§ **WHAT YOU NEED TO DO**: Reproduce the records below exactly as shown.

§ **GIVEN DATA**:
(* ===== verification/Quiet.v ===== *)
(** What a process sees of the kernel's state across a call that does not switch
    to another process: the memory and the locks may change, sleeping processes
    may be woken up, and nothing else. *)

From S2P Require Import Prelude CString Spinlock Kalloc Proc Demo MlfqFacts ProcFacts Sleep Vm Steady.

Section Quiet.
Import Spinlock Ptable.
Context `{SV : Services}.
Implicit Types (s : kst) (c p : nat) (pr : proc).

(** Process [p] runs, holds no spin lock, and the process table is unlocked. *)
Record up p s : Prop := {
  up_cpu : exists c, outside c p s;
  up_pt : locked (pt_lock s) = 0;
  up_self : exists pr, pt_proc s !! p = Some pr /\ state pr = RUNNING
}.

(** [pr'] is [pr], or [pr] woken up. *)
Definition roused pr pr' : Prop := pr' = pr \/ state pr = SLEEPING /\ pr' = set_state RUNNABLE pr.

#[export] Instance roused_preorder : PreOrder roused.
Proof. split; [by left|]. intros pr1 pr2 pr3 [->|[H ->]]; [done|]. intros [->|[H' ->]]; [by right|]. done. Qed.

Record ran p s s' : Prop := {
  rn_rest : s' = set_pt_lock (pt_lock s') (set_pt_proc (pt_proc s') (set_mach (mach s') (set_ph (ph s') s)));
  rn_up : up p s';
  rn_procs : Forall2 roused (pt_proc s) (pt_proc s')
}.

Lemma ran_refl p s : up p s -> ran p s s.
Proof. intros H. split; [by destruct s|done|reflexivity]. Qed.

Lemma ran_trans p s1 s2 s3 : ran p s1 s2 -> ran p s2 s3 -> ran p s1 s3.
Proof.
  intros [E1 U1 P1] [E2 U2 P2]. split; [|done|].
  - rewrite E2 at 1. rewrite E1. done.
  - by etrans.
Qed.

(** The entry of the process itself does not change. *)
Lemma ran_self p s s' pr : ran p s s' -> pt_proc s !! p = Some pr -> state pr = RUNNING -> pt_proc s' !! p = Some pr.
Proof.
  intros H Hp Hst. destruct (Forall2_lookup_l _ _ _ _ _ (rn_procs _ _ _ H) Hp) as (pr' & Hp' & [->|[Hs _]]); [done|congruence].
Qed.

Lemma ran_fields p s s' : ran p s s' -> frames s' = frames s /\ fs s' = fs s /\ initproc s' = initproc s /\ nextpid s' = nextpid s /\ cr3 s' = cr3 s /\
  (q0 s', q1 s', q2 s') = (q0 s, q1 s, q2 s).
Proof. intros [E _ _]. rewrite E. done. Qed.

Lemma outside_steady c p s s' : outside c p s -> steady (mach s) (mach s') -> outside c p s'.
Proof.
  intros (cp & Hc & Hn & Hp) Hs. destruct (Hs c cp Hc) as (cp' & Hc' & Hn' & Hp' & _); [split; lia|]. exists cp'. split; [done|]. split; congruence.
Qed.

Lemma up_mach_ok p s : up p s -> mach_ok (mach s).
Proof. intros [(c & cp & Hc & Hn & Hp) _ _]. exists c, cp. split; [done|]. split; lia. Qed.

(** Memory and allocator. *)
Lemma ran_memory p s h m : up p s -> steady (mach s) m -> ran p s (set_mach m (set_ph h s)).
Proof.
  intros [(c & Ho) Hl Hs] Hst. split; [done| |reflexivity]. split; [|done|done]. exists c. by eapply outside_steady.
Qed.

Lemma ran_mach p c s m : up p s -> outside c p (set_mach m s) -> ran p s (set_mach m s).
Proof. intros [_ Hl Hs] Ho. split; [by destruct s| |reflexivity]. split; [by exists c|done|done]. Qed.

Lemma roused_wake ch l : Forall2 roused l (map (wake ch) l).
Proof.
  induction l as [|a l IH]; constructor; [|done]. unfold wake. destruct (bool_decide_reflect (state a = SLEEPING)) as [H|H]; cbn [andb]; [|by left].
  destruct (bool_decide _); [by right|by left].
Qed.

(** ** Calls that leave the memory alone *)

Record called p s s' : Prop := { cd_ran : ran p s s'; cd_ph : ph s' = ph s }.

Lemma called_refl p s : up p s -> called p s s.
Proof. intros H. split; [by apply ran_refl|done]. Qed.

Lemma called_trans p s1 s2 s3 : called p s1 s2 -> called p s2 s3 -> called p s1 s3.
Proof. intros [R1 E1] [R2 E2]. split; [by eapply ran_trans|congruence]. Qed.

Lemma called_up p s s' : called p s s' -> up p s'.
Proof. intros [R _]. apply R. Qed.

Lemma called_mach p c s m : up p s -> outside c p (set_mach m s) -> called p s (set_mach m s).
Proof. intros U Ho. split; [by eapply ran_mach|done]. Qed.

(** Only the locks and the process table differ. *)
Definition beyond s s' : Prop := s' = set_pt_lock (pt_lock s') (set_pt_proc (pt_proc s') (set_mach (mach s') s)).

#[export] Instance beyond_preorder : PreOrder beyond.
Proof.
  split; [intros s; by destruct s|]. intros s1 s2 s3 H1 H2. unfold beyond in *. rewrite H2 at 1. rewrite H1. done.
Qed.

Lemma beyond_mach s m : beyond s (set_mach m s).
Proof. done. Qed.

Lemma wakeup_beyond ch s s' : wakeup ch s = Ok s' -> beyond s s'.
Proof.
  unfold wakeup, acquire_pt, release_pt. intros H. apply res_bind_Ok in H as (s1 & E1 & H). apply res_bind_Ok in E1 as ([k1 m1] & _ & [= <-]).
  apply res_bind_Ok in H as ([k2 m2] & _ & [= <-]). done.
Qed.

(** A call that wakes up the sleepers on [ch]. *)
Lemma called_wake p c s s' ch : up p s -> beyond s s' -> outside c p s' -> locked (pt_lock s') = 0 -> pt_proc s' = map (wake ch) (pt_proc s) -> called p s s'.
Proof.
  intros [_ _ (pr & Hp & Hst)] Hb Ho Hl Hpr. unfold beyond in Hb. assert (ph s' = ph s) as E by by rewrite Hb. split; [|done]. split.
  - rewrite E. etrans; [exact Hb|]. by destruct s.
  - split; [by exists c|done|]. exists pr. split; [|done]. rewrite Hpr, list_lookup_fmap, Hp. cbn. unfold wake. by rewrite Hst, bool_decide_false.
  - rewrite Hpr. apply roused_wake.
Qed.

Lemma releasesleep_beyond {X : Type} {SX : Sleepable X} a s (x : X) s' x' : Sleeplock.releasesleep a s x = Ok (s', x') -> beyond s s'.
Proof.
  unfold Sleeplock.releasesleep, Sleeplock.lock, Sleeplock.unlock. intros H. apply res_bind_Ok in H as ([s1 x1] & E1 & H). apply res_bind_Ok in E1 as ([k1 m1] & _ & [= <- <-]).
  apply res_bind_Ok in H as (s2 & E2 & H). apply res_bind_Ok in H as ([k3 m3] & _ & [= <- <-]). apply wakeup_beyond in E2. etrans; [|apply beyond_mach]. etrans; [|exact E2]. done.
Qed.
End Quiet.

§ **ANSWER SPACE**:
(* ===== verification/Quiet.v ===== *)
(** What a process sees of the kernel's state across a call that does not switch
    to another process: the memory and the locks may change, sleeping processes
    may be woken up, and nothing else. *)

From S2P Require Import Prelude CString Spinlock Kalloc Proc Demo MlfqFacts ProcFacts Sleep Vm Steady.

Section Quiet.
Import Spinlock Ptable.
Context `{SV : Services}.
Implicit Types (s : kst) (c p : nat) (pr : proc).

(** Process [p] runs, holds no spin lock, and the process table is unlocked. *)
Record up p s : Prop := {
  up_cpu : exists c, outside c p s;
  up_pt : locked (pt_lock s) = 0;
  up_self : exists pr, pt_proc s !! p = Some pr /\ state pr = RUNNING
}.

(** [pr'] is [pr], or [pr] woken up. *)
Definition roused pr pr' : Prop := pr' = pr \/ state pr = SLEEPING /\ pr' = set_state RUNNABLE pr.

#[export] Instance roused_preorder : PreOrder roused.
Proof. split; [by left|]. intros pr1 pr2 pr3 [->|[H ->]]; [done|]. intros [->|[H' ->]]; [by right|]. done. Qed.

Record ran p s s' : Prop := {
  rn_rest : s' = set_pt_lock (pt_lock s') (set_pt_proc (pt_proc s') (set_mach (mach s') (set_ph (ph s') s)));
  rn_up : up p s';
  rn_procs : Forall2 roused (pt_proc s) (pt_proc s')
}.

Lemma ran_refl p s : up p s -> ran p s s.
Proof. intros H. split; [by destruct s|done|reflexivity]. Qed.

Lemma ran_trans p s1 s2 s3 : ran p s1 s2 -> ran p s2 s3 -> ran p s1 s3.
Proof.
  intros [E1 U1 P1] [E2 U2 P2]. split; [|done|].
  - rewrite E2 at 1. rewrite E1. done.
  - by etrans.
Qed.

(** The entry of the process itself does not change. *)
Lemma ran_self p s s' pr : ran p s s' -> pt_proc s !! p = Some pr -> state pr = RUNNING -> pt_proc s' !! p = Some pr.
Proof.
  intros H Hp Hst. destruct (Forall2_lookup_l _ _ _ _ _ (rn_procs _ _ _ H) Hp) as (pr' & Hp' & [->|[Hs _]]); [done|congruence].
Qed.

Lemma ran_fields p s s' : ran p s s' -> frames s' = frames s /\ fs s' = fs s /\ initproc s' = initproc s /\ nextpid s' = nextpid s /\ cr3 s' = cr3 s /\
  (q0 s', q1 s', q2 s') = (q0 s, q1 s, q2 s).
Proof. intros [E _ _]. rewrite E. done. Qed.

Lemma outside_steady c p s s' : outside c p s -> steady (mach s) (mach s') -> outside c p s'.
Proof.
  intros (cp & Hc & Hn & Hp) Hs. destruct (Hs c cp Hc) as (cp' & Hc' & Hn' & Hp' & _); [split; lia|]. exists cp'. split; [done|]. split; congruence.
Qed.

Lemma up_mach_ok p s : up p s -> mach_ok (mach s).
Proof. intros [(c & cp & Hc & Hn & Hp) _ _]. exists c, cp. split; [done|]. split; lia. Qed.

(** Memory and allocator. *)
Lemma ran_memory p s h m : up p s -> steady (mach s) m -> ran p s (set_mach m (set_ph h s)).
Proof.
  intros [(c & Ho) Hl Hs] Hst. split; [done| |reflexivity]. split; [|done|done]. exists c. by eapply outside_steady.
Qed.

Lemma ran_mach p c s m : up p s -> outside c p (set_mach m s) -> ran p s (set_mach m s).
Proof. intros [_ Hl Hs] Ho. split; [by destruct s| |reflexivity]. split; [by exists c|done|done]. Qed.

Lemma roused_wake ch l : Forall2 roused l (map (wake ch) l).
Proof.
  induction l as [|a l IH]; constructor; [|done]. unfold wake. destruct (bool_decide_reflect (state a = SLEEPING)) as [H|H]; cbn [andb]; [|by left].
  destruct (bool_decide _); [by right|by left].
Qed.

(** ** Calls that leave the memory alone *)

Record called p s s' : Prop := { cd_ran : ran p s s'; cd_ph : ph s' = ph s }.

Lemma called_refl p s : up p s -> called p s s.
Proof. intros H. split; [by apply ran_refl|done]. Qed.

Lemma called_trans p s1 s2 s3 : called p s1 s2 -> called p s2 s3 -> called p s1 s3.
Proof. intros [R1 E1] [R2 E2]. split; [by eapply ran_trans|congruence]. Qed.

Lemma called_up p s s' : called p s s' -> up p s'.
Proof. intros [R _]. apply R. Qed.

Lemma called_mach p c s m : up p s -> outside c p (set_mach m s) -> called p s (set_mach m s).
Proof. intros U Ho. split; [by eapply ran_mach|done]. Qed.

(** Only the locks and the process table differ. *)
Definition beyond s s' : Prop := s' = set_pt_lock (pt_lock s') (set_pt_proc (pt_proc s') (set_mach (mach s') s)).

#[export] Instance beyond_preorder : PreOrder beyond.
Proof.
  split; [intros s; by destruct s|]. intros s1 s2 s3 H1 H2. unfold beyond in *. rewrite H2 at 1. rewrite H1. done.
Qed.

Lemma beyond_mach s m : beyond s (set_mach m s).
Proof. done. Qed.

Lemma wakeup_beyond ch s s' : wakeup ch s = Ok s' -> beyond s s'.
Proof.
  unfold wakeup, acquire_pt, release_pt. intros H. apply res_bind_Ok in H as (s1 & E1 & H). apply res_bind_Ok in E1 as ([k1 m1] & _ & [= <-]).
  apply res_bind_Ok in H as ([k2 m2] & _ & [= <-]). done.
Qed.

(** A call that wakes up the sleepers on [ch]. *)
Lemma called_wake p c s s' ch : up p s -> beyond s s' -> outside c p s' -> locked (pt_lock s') = 0 -> pt_proc s' = map (wake ch) (pt_proc s) -> called p s s'.
Proof.
  intros [_ _ (pr & Hp & Hst)] Hb Ho Hl Hpr. unfold beyond in Hb. assert (ph s' = ph s) as E by by rewrite Hb. split; [|done]. split.
  - rewrite E. etrans; [exact Hb|]. by destruct s.
  - split; [by exists c|done|]. exists pr. split; [|done]. rewrite Hpr, list_lookup_fmap, Hp. cbn. unfold wake. by rewrite Hst, bool_decide_false.
  - rewrite Hpr. apply roused_wake.
Qed.

Lemma releasesleep_beyond {X : Type} {SX : Sleepable X} a s (x : X) s' x' : Sleeplock.releasesleep a s x = Ok (s', x') -> beyond s s'.
Proof.
  unfold Sleeplock.releasesleep, Sleeplock.lock, Sleeplock.unlock. intros H. apply res_bind_Ok in H as ([s1 x1] & E1 & H). apply res_bind_Ok in E1 as ([k1 m1] & _ & [= <- <-]).
  apply res_bind_Ok in H as (s2 & E2 & H). apply res_bind_Ok in H as ([k3 m3] & _ & [= <- <-]). apply wakeup_beyond in E2. etrans; [|apply beyond_mach]. etrans; [|exact E2]. done.
Qed.
End Quiet.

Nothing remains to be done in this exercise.